When engineers working on the very first iPod completed the prototype, they presented their work to Steve Jobs for his approval. Jobs played with the device, scrutinized it, weighed it in his hands, and promptly rejected it. It was too big.

The engineers explained that they had to reinvent inventing to create the iPod, and that it was simply impossible to make it any smaller. Jobs was quiet for a moment. Finally he stood, walked over to an aquarium, and dropped the iPod in the tank. After it touched bottom, bubbles floated to the top.

"Those are air bubbles," he snapped. "That means there's space in there. Make it smaller."

People enjoy this story not because it proves that shaving a few micrometers off the iPod (did they, actually? who knows) made any difference to anyone other than Jobs, but because it illustrates how Jobs was a cruel vaudevillian who loved to humiliate his employees for disagreeing with him. Really, it doesn’t matter if the iPod could or even should be smaller. What matters is that you should not contradict the Genius, ever. The universe itself is not allowed to contradict the Genius, which probably explains why Jobs was in denial about his cancer treatment for a critical and potentially lethal period of his illness.

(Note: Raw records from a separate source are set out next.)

(** What is dispatched is in the queues afterwards, and nothing else new. *)
Lemma elem_of_dispatch t msg m :
  t ∈ sink_tasks (dispatch msg m) → t ∈ sink_tasks m ∨ t = TWrite msg.
Proof.
  rewrite !elem_of_sink_tasks. intros (s & (s0 & -> & Hs)%list_elem_of_fmap & Ht).
  destruct (accepts msg s0); [|left; by exists s0]. cbn in Ht.
  apply elem_of_app in Ht as [|Ht%list_elem_of_singleton]; [left; by exists s0|by right].
Qed.
Lemma elem_of_close_all t m : t ∈ sink_tasks (close_all m) → t ∈ sink_tasks m ∨ t = TClose.
Proof.
  rewrite !elem_of_sink_tasks. intros (s & (s0 & -> & Hs)%list_elem_of_fmap & Ht). cbn in Ht.
  apply elem_of_app in Ht as [|Ht%list_elem_of_singleton]; [left; by exists s0|by right].
Qed.
Lemma dispatch_closing msg m : Forall closing (m_sinks m) → Forall closing (m_sinks (dispatch msg m)).
Proof.
  intros Hc. apply Forall_fmap. eapply Forall_impl; [exact Hc|]. intros s Hs. cbn.
  destruct (accepts msg s); [|done]. destruct Hs as [|Hs]; [by left|right]. cbn. apply elem_of_app. by left.
Qed.
Lemma close_all_closing m : Forall closing (m_sinks (close_all m)).
Proof.
  apply Forall_fmap, Forall_forall. intros s _. right. cbn. apply elem_of_app. right. by left.
Qed.
End queues.

(** ** The receive path *)

Lemma reportDrops_queues force now s :
  u_posted (reportDrops force now s) = u_posted s ∧ u_charges (reportDrops force now s) = u_charges s.
Proof. unfold reportDrops. destruct (_ && _); [done|]. by destruct (_ =? 0). Qed.

Lemma onReceive_effect ec data srcIp now oom s :
  let s' := (onReceive ec data srcIp now oom s).1 in
  u_open s' = u_open s ∧
  ((u_posted s' = u_posted s ∧ u_charges s' = u_charges s) ∨
   (u_posted s' = u_posted s ++ [mkPosted data srcIp] ∧ u_charges s' = u_charges s ++ [zlen data])) ∧
  match ec with
  | Some (OtherError _) => u_receiving s' = false ∧ u_rearmTimer s' = true ∧ u_posted s' = u_posted s
  | Some _ => u_receiving s' = false ∧ u_rearmTimer s' = u_rearmTimer s ∧ u_posted s' = u_posted s
  | None => u_rearmTimer s' = u_rearmTimer s
  end.
Proof.
  unfold onReceive. destruct ec as [[| |what]|]; try by (cbn; split_and!; auto).
  - unfold handleReceiveError. destruct (ReceiveBackoff.onError _ _) as [b d].
    destruct (ReceiveBackoff.report d); cbn; split_and!; auto.
  - destruct (ReceiveBackoff.onSuccess _) as [b ended]. set (s1 := if ended =? 0 then _ else _).
    assert (E : u_open s1 = u_open s ∧ u_posted s1 = u_posted s ∧ u_charges s1 = u_charges s ∧
                u_rearmTimer s1 = u_rearmTimer s) by (unfold s1; by destruct (ended =? 0)).
    clearbody s1. destruct E as (<- & <- & <- & <-). destruct (admit_call _ _) as [a [|]]; cbn [negb].
    + destruct oom as [[]|]; cbn; split_and!; auto.
    + cbn. destruct (reportDrops_socket false now (set_admission a s1)) as (-> & _ & -> & _).
      destruct (reportDrops_queues false now (set_admission a s1)) as [-> ->]. cbn. auto.
Qed.

Lemma delete_past {A} (l : list A) j : l !! j = None → delete j l = l.
Proof.
  intros Hj%lookup_ge_None. apply list_eq. intros k. rewrite list_lookup_delete.
  destruct (decide (k < j)%nat); [done|]. rewrite !(proj2 (lookup_ge_None _ _)); [done|lia|lia].
Qed.
Lemma delete_lookup_inv {A} (l : list A) j k x :
  delete j l !! k = Some x → ∃ k', k' ≠ j ∧ l !! k' = Some x ∧ ∀ B (r : list B), delete j r !! k = r !! k'.
Proof.
  rewrite list_lookup_delete. intros Hk. exists (if decide (k < j)%nat then k else S k).
  destruct (decide (k < j)%nat); (split; [lia|]; split; [done|]; intros B r; rewrite list_lookup_delete);
    [by rewrite decide_True|by rewrite decide_False].
Qed.
Lemma delete_lookup_other {A} (l : list A) j k' x :
  k' ≠ j → l !! k' = Some x → ∃ k, delete j l !! k = Some x ∧ ∀ B (r : list B), delete j r !! k = r !! k'.
Proof.
  intros Hne Hx. exists (if decide (k' < j)%nat then k' else pred k').
  assert (Hd : ∀ B (r : list B), delete j r !! (if decide (k' < j)%nat then k' else pred k') = r !! k').
  { intros B r. rewrite list_lookup_delete. destruct (decide (k' < j)%nat).
    - by rewrite decide_True.
    - rewrite decide_False by lia. f_equal. lia. }
  by rewrite Hd.
Qed.
Lemma length_delete_same {A B} (l : list A) (r : list B) j :
  length l = length r → length (delete j l) = length (delete j r).
Proof.
  intros Hl. destruct (decide (j < length l)%nat) as [Hj|Hj].
  - rewrite !length_delete; [lia|by apply lookup_lt_is_Some; lia|by apply lookup_lt_is_Some; lia].
  - rewrite !delete_past; [done|apply lookup_ge_None; lia|apply lookup_ge_None; lia].
Qed.
Lemma NoDup_delete {A} (l : list A) j : NoDup l → NoDup (delete j l).
Proof. intros Hn. by apply (sublist_NoDup _ l); [|apply sublist_delete]. Qed.

Lemma release_charges j s :
  u_charges (release j s) = delete j (u_charges s) ∧ u_posted (release j s) = u_posted s ∧
  u_open (release j s) = u_open s ∧ u_receiving (release j s) = u_receiving s ∧
  u_rearmTimer (release j s) = u_rearmTimer s.
Proof.
  unfold release. destruct (u_charges s !! j) eqn:E; [done|]. split; [|done].
  symmetry. by apply delete_past.
Qed.

(** ** The invariant *)

Section invariant.
Context `{LogEnv} (B : Z) (no_wrap : 0 <= B ∧ B + BUFFER_SIZE < 2 ^ 64).

(** The token [t] is alive and stands for [b] bytes. *)
Definition charged (y : Process) (t : nat) (b : Z) : Prop :=
  ∃ j, y_live y !! j = Some t ∧ u_charges (y_server y) !! j = Some b.
(** Some strand has the message in its queue. *)
Definition queued (y : Process) (msg : SyslogMessage) : Prop :=
  TWrite msg ∈ sink_tasks (y_outputs y) ∨ FForward msg ∈ forward_tasks y.

Record PInv (y : Process) : Prop := {
  pi_running : Running (y_outputs y);
  pi_server : UInv B (y_server y);
  pi_forwarder : ∀ f q, y_forwarder y = Some (f, q) →
    FInv f ∧ (y_stopped y = true → Forwarder.m_stopping f = true ∨ FStop ∈ q);
  pi_ids : length (y_ids y) = length (u_posted (y_server y));
  pi_live : length (y_live y) = length (u_charges (y_server y));
  pi_nodup : NoDup (y_live y);
  pi_next : Forall (λ t, (t < y_next y)%nat) (y_live y);
  pi_posted : ∀ k t p, y_ids y !! k = Some t → u_posted (y_server y) !! k = Some p →
    charged y t (zlen (po_data p));
  pi_queued : ∀ msg, queued y msg →
    ∃ t b, admission msg = Some t ∧ charged y t b ∧ zlen (raw msg) <= b;
  pi_stop : y_stopped y = true →
    Forall closing (m_sinks (y_outputs y)) ∧ (y_stopPosted y = false → u_open (y_server y) = false)
}.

I like to imagine Jobs’ minions at this meeting. Which one had to go over and sheepishly pluck the iPod out of the aquarium under Jobs’ pitiless gaze? The most junior engineer present, I assume. The aquarium large and deep, appropriately minimalist. Saltwater, discreet and ultra-quiet filtration system, assiduously cleaned and maintained by a dedicated technician that Jobs never sees. Gravel the color of bleached bone, harsh light, no plants or figurines in diving suits or little treasure chests. Just the gravel and a mated pair of stripey lionfish, bristling with toxic spines. Hovering without moving, tiny fins beating slowly, their black button eyes swivel to watch the junior engineer’s pale, trembling hand groping after the sunken iPod. He knows they could gouge his vulnerable flesh with their spines, injecting him with agonizing venom. But they share their master’s disdain. His entire existence is worth none of the fishes’ nor Jobs’ attention, other than Jobs’ mental note that the aquarium water should be replaced after this person’s sweaty arm has befouled its pH. The junior engineer hooks the iPod in his clawed and spindly grasp and pulls it out of the water. The fish and Jobs are watching, but only barely. Steve Jobs and the fish are forgetting him even as they look directly at him.

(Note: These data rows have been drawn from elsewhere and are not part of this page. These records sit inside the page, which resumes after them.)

(* ===== verification/Retention.v ===== *)
(** * What is kept of everything that was written

    A section's file and its rotated generations, read oldest first, are one log.
    However the calls of the sinks fail and however their strands interleave, that
    log is a suffix of everything written, in order: only its end grows, by one
    record or a part of one per message, and only whole generations at the limit
    are ever cut from its front. *)

From S2P Require Import Prelude Names Parser Platform Config ConfigSpec Escape Admission Backoff FileSystem LogFile LogFileSpec Rotation Lifecycle Sinks OutputManager Forwarder UdpServer Server Isolation Interleaving Process Shutdown Delivery.

(** ** The log of a chain *)

(** Generation 0 is the active file. *)
Definition gen (base : bytes) (n : nat) : bytes := match n with O => base | S _ => rotatedPath base n end.
Definition held (m : gmap bytes bytes) (p : bytes) : bytes := default [] (m !! p).

Fixpoint retained (base : bytes) (n : nat) (m : gmap bytes bytes) : bytes :=
  match n with
  | O => held m base
  | S n' => held m (gen base n) ++ retained base n' m
  end.
(** All generations a rotation of [base] can write. *)
Definition kept_log (k : Z) (base : bytes) (m : gmap bytes bytes) : bytes := retained base (reach k) m.

Section chain.
Context (base : bytes).
Lemma register_result binPath :
  ∃ trace r, register scm binPath = (trace, r) ∧
    trace = CreateService binPath ::
      (if bool_decide (sc_create scm = Some ERROR_SERVICE_EXISTS) && bool_decide (sc_service scm = None)
       then [ChangeServiceConfig binPath] else []) ∧
    ((r = Ret (bool_decide (sc_create scm = None)) ∧ registered) ∨ ((∃ w, r = Throw (RuntimeError w)) ∧ ¬ registered)).
Proof.
  unfold register, registered. destruct (sc_create scm) as [err|] eqn:Hc.
  2: { eexists _, _. split_and!; [done|done|]. left. split; [done|by left]. }
  cbn [mbind Ctl_bind do_]. destruct (Z.eqb_spec err ERROR_SERVICE_EXISTS) as [->|Hne]; cbn [negb].
  - rewrite (bool_decide_eq_true_2 (Some ERROR_SERVICE_EXISTS = _)) by done. destruct (sc_service scm) as [err|]; cbn.
    + eexists _, _. split_and!; [done|done|]. right. split; [by eexists|]. by intros [?|(_ & ? & _)].
    + destruct (sc_change scm) as [err|]; eexists _, _; (split_and!; [done|done|]).
      * right. split; [by eexists|]. by intros [?|(_ & _ & ?)].
      * left. split; [done|]. by right.
  - rewrite (bool_decide_eq_false_2 (Some err = _)) by congruence. eexists _, _. split_and!; [done|done|].
    right. split; [by eexists|]. intros [?|(? & _)]; congruence.
Qed.

(** The commands of an installation that succeeds, and its lines, in order. *)
Definition installed (name bin : bytes) : list Command :=
  CreateService bin :: (if bool_decide (sc_create scm = None) then [] else [ChangeServiceConfig bin]) ++
  [SetDescription; SetFailureActions [(SC_ACTION_RESTART, 5000); (SC_ACTION_RESTART, 5000); (SC_ACTION_NONE, 0)] 300] ++
  failure_line (lit "minilog: failed to configure service recovery actions: ") (sc_actions scm) ++
  [SetFailureFlag] ++
  failure_line (lit "minilog: failed to enable recovery actions on non-crash failures: ") (sc_flag scm) ++
  (match sc_event_key scm with None => [SetEventSource name] | Some _ => [] end) ++
  [LogInfo (if bool_decide (sc_create scm = None) then lit "minilog service installed (" ++ bin ++ lit ")"
            else lit "minilog service updated (" ++ bin ++ lit ") — restart the service to run the new registration")].

(** C27. --install issues the same commands whether or not there was a registration:
    it succeeds exactly when the manager can be opened and the service was created,
    or existed and was changed. Then its commands and its lines in the system log
    are exactly these, in this order: the service is created or changed to run this
    executable with this configuration, both quoted; a description is set; recovery
    actions are set that restart it twice after a failure and then leave it down,
    then the flag that counts a non-zero exit as a failure, and a failure of either
    of these two is reported and is all that is; the event source is set to this
    executable when its key can be opened, and silently left alone when it cannot;
    the last line says whether the service was installed or updated. Otherwise it
    ends with a reported error, and the only commands are those that create the
    service or change its registration. *)
Theorem installService_registers name configPath :
  module_named name → zlen name <= 32767 →
  let bin := quoted name ++ lit " " ++ quoted configPath in
  ∃ trace r, installService scm 8 configPath = (trace, r) ∧ reported r ∧
    (r = Ret tt ↔ sc_manager scm = None ∧ registered) ∧
    (r = Ret tt → trace = installed name bin) ∧
    (r ≠ Ret tt → ∀ c, c ∈ trace → c = CreateService bin ∨ c = ChangeServiceConfig bin).
Proof.
  intros Hn Hl bin. unfold installService. rewrite (currentExecutablePath_finds name) by done.
  cbn [lift mbind Ctl_bind]. destruct (sc_manager scm) as [err|].
  { eexists _, _. split_and!; [done|done|by split; [|intros [? _]]|done|].
    intros _ c Hc. by apply not_elem_of_nil in Hc. }
  fold bin. destruct (register_result bin) as (t & r & -> & -> & [[-> Hreg]|[[w ->] Hreg]]).
  - cbn [mbind Ctl_bind do_]. rewrite !attempt_result.
    assert (Hchange : bool_decide (sc_create scm = Some ERROR_SERVICE_EXISTS) && bool_decide (sc_service scm = None) =
                      negb (bool_decide (sc_create scm = None))).
    { destruct Hreg as [->|(-> & -> & _)]; done. }
    rewrite Hchange, if_negb. unfold installed.
    destruct (sc_event_key scm) as [err|]; cbn [mret Ctl_ret do_]; (eexists _, _; split_and!;
      [reflexivity|done|by split|intros _|done]); cbn; by rewrite <- ?app_assoc.
  - cbn [mbind Ctl_bind]. eexists _, _. split_and!; [done|done|by split; [|intros [_ ?]]|done|].
    intros _ c Hc. apply elem_of_cons in Hc as [->|Hc]; [by left|right].
    destruct (_ && _); [by apply list_elem_of_singleton in Hc|by apply not_elem_of_nil in Hc].
Qed.
End promises.

(** ** A concrete machine *)

(** It takes the service 0.7 s to stop and its process 1 s to exit. *)
Definition pace0 : Pace := mkPace 2000000 (λ _, 1000000) (λ _, 500000).
Definition scm0 (service create : option Z) : Scm :=
  mkScm None service
    (λ t, inl (if t <? 300000000 then SERVICE_RUNNING else if t <? 700000000 then SERVICE_STOP_PENDING else SERVICE_STOPPED, 7))
    (λ _, None) (λ _, None) (λ t ms, if 1000000000 <=? t + ms * 1000000 then WAIT_OBJECT_0 else 258)
    None create None (Some 5) None None
    (λ size, let name := lit "C:\minilog\minilog.exe" in
             inr (if zlen name <? size then (zlen name, name) else (size, take (Z.to_nat size) name)))
    (λ i, 1000000 * Z.of_nat i) pace0 pace0.
Definition exited0 (t : Z) : Prop := 1000000000 <= t.

Lemma pace0_steady : steady pace0.
Proof. intros i. cbn. lia. Qed.
Lemma scm0_wait_means service create t ms :
  0 <= ms → sc_wait (scm0 service create) t ms = WAIT_OBJECT_0 → ∃ t', t <= t' <= t + ms * 1000000 ∧ exited0 t'.
Proof.
  cbn. destruct (Z.leb_spec 1000000000 (t + ms * 1000000)) as [Hl|]; [|done]. intros Hms _. unfold exited0.
  exists (t + ms * 1000000). lia.
Qed.
Lemma scm0_module service create : module_named (scm0 service create) (lit "C:\minilog\minilog.exe").
Proof. by intros size Hs. Qed.

Example stop_in_time : stopService (scm0 None None) 2 = ([WaitForProcess; LogInfo (lit "minilog service stopped")], Ret tt).
Proof. vm_compute. reflexivity. Qed.
Example stop_too_late : ∃ t w, stopService (scm0 None None) 0 = (t, Throw (RuntimeError w)).
Proof. vm_compute. by eexists _, _. Qed.

(** A service that is already stopped is a success at once, even while its process
    runs on: the wait for the process would not have ended. *)
Example stopped_not_exited :
  let scm := mkScm None None (λ _, inl (SERVICE_STOPPED, 7)) (λ _, None) (λ _, None) (λ _ _, 258)
               None None None None None None (λ _, inl 5) (λ i, 1000000 * Z.of_nat i) pace0 pace0 in
  stopService scm 30 = ([LogInfo (lit "minilog service stopped")], Ret tt) ∧
  ∀ t ms, sc_wait scm t ms ≠ WAIT_OBJECT_0.
Proof. split; [vm_compute; reflexivity|done]. Qed.

Lemma stopService_stops_witness :
  ∃ trace r, stopService (scm0 None None) 2 = (trace, r) ∧ reported r ∧ Forall harmless trace ∧
    (r = Ret tt →
     (sc_manager (scm0 None None) = None ∧ sc_service (scm0 None None) = Some ERROR_SERVICE_DOES_NOT_EXIST) ∨
     (sc_manager (scm0 None None) = None ∧ sc_service (scm0 None None) = None ∧
      ∃ waited, StopDone (scm0 None None) exited0 2 waited ∧ trace = waited ++ [LogInfo (lit "minilog service stopped")])).
Proof.
  apply (stopService_stops (scm0 None None) exited0 pace0_steady pace0_steady (scm0_wait_means None None) 2).
Defined.

Lemma uninstallService_deletes_witness :
  ∃ trace r, uninstallService (scm0 None None) 2 = (trace, r) ∧ reported r ∧
    (DeleteService ∈ trace → ∃ waited rest, trace = waited ++ DeleteService :: rest ∧
       Forall harmless waited ∧ StopDone (scm0 None None) exited0 2 waited ∧ DeleteService ∉ rest) ∧
    (r = Ret tt ↔ last trace = Some DeleteEventSource) ∧
    (r = Ret tt → (sc_service (scm0 None None) = Some ERROR_SERVICE_DOES_NOT_EXIST ∧ DeleteService ∉ trace) ∨
                  (sc_service (scm0 None None) = None ∧ sc_delete (scm0 None None) = None ∧ DeleteService ∈ trace)).
Proof.
  apply (uninstallService_deletes (scm0 None None) exited0 pace0_steady pace0_steady (scm0_wait_means None None) 2).
Defined.

Lemma installService_registers_witness :
  let scm := scm0 None (Some ERROR_SERVICE_EXISTS) in
  let name := lit "C:\minilog\minilog.exe" in
  let bin := quoted name ++ lit " " ++ quoted (lit "C:\minilog\my config.ini") in
  ∃ trace r, installService scm 8 (lit "C:\minilog\my config.ini") = (trace, r) ∧ reported r ∧
    (r = Ret tt ↔ sc_manager scm = None ∧ registered scm) ∧
    (r = Ret tt → trace = installed scm name bin) ∧
    (r ≠ Ret tt → ∀ c, c ∈ trace → c = CreateService bin ∨ c = ChangeServiceConfig bin).
Proof.
  apply (installService_registers (scm0 None (Some ERROR_SERVICE_EXISTS))); [apply scm0_module|vm_compute; congruence].
Defined.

As the minions finally leave Jobs’ office, they are silent, turning it all over in their heads. Are any of them quietly furious, blaming each other for all of them looking bad in front of the boss? Will Jobs himself remember this episode when reviewing their work later? How quickly did they incorporate the dropping-in-water test into prototyping workflows? What other tests might Jobs inflict on them next time, there in his office? A crisis of “managing up” consumes their time. When they tell and retell this story until it becomes part of the Steve Jobs mythology, will any of them nod and smile ruefully, while inside nursing a poisonous lifelong grudge?

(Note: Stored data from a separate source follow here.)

(** C25. Every command line is answered, and the exit status tells the truth: 0
    means that help was shown, the stop, check or installation that was asked for
    was done, or the server ran and no worker caught an exception; any other status
    is a 1. A 1 comes with a line that says why - on stderr, in the report of a
    check, or in the system log, where it is an error for a run of the server - with
    one exception: a service that the manager started and that cannot register its
    control handler or create its stop event ends with a 1 and logs nothing, and
    only in the second case has the manager been told (stopped, out of memory).
    Help comes before a stop, a stop before a check, a check before an installation
    and that before a run. The only exception to escape is that of a service
    dispatcher that fails. *)
Theorem main_exit_status args :
  match po_run (main_options (me_windows env)) (lit "config-path") args with
  | inl what => ∃ r, main as_int env args = Ret r ∧ mn_status r = 1 ∧ mn_did r = DidUsage (lit "minilog: " ++ what)
  | inr vm => outcome vm (main as_int env args)
  end.
Proof.
  unfold main. destruct (po_run _ _ args) as [what|vm] eqn:Hp; [by eexists|].
  destruct (has _ vm (lit "help")) eqn:Hh; [by split; [|left]|].
  destruct (has _ vm (lit "stop") || has _ vm (lit "uninstall")) eqn:Hs; [by eapply stop_outcome|].
  destruct (assoc (lit "config-path") vm) as [vs|] eqn:Hc; [|by split; [|right]].
  destruct (po_run_law _ _ _ _ _ _ Hp Hc) as (kind & Hk & Hv).
  assert (kind = Value None) as -> by (by destruct (me_windows env); vm_compute in Hk; injection Hk).
  destruct vs as [|path [|]]; try done. clear Hv.
  destruct (has _ vm (lit "check")) eqn:Hck.
  { unfold main_check. destruct (preflight_returns (ev_config (me_server env path)) (service_state env)) as (r & kept & ->).
    cbn [mbind M_bind]. pose proof (printed r path) as Hp2. destruct (printPreflight r path) as [text status]. cbn in Hp2.
    split; [done|]. cbn. rewrite Hp2. destruct (failed r) eqn:Hf; [by right|by left]. }
  destruct (has _ vm (lit "install")) eqn:Hi; [|by apply serve_outcome].
  unfold main_install. destruct (me_absolute env path) as [what|abs] eqn:Habs; [by split; [|right; split; [|eexists]]|].
  destruct (me_readable env abs) eqn:Hread; cbn [negb]; [|by split; [|right; split; [|eexists]]].
  destruct (install_result abs) as (trace & r & -> & Hr & Hok).
  apply caught_outcome; [done|done|done|]. intros ->. split_and!; [done|by exists path|by apply Hok].
Qed.
End status.

(** ** Concrete command lines *)

Definition as_int0 (v : bytes) : option Z := match stoi v with Ret (z, _) => Some z | _ => Some 0 end.
Definition main_env0 (windows : bool) (dispatched : option Z) : MainEnv ini :=
  mkMainEnv ini windows (scm0 None None) (λ _, server_env [] None (λ _, [])) (env0 false)
    (λ p, inr (lit "C:\minilog\" ++ p)) (λ _, true) dispatched true true [SERVICE_CONTROL_STOP] [SERVICE_CONTROL_STOP] [].
Definition main0 (windows : bool) (dispatched : option Z) (args : list string) : M MainRun :=
  @main ini ini_tree linux_strings linux_machine example_env gnu_options as_int0 (main_env0 windows dispatched) (lit <$> args).

Definition brief (m : M MainRun) : option (Z * string) :=
  match m with
  | Ret r => Some (mn_status r, match mn_did r with
      | DidUsage _ => "usage" | DidHelp => "help" | DidStop _ _ _ => "stop" | DidCheck _ _ _ => "check"
      | DidInstall _ _ => "install" | DidRun _ => "run" | DidService _ _ => "service" end)
  | _ => None
  end%string.

Example main_examples :
  brief <$> [main0 true None ["--stop"; "--timeout"; "2"]; main0 true None ["--stop"; "--timeout"; "0"];
             main0 false None ["--stop"]; main0 true None ["my.ini"]; main0 true (Some 1063) ["my.ini"];
             main0 true (Some 5) ["my.ini"]; main0 true None ["--install"; "my.ini"];
             main0 false None ["--check"; "my.ini"]; main0 false None ["--check"; "--help"]; main0 false None []]%string =
  (Some <$> [(0, "stop"); (1, "usage"); (1, "usage"); (0, "service"); (0, "run")]%string) ++
  None :: (Some <$> [(0, "install"); (0, "check"); (0, "help"); (1, "usage")]%string).
Proof. vm_compute. reflexivity. Qed.

Lemma main_exit_status_witness :
  let args := lit <$> ["--stop"; "--timeout"; "2"]%string in
  match @po_run gnu_options (main_options true) (lit "config-path") args with
  | inl what => False
  | inr vm => @outcome ini ini_tree linux_strings linux_machine example_env (main_env0 true None) exited0 vm
                (main0 true None ["--stop"; "--timeout"; "2"]%string)
  end.
Proof.
  pose proof (@main_exit_status ini ini_tree linux_strings linux_machine example_env gnu_options as_int0
    (main_env0 true None) exited0 (lit "C:\minilog\minilog.exe")
    (λ _ _ v _ _, ltac:(unfold as_int0; by destruct (stoi v) as [[? ?]| |]))
    pace0_steady pace0_steady (scm0_wait_means None None) (scm0_module None None) ltac:(vm_compute; congruence)
    (lit <$> ["--stop"; "--timeout"; "2"]%string)) as H.
  exact H.
Defined.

The junior engineer works late, like they all do. Before returning to his elegant but spartan Bay Area condo, he goes for a swim in the Apple fitness center. This time of night, there’s nobody else around. He floats on his back, then tucks his knees to his chest, sinks in a ball to the bottom of the deep end, where it’s quiet and cool and the pressure calms the pounding in his ears and in his heart. He lets all the air out of his lungs, watching the bubbles rise in a column from his lips, smaller and smaller and fewer and fewer, making it smaller and smaller in his chest, till there’s no space in there at all.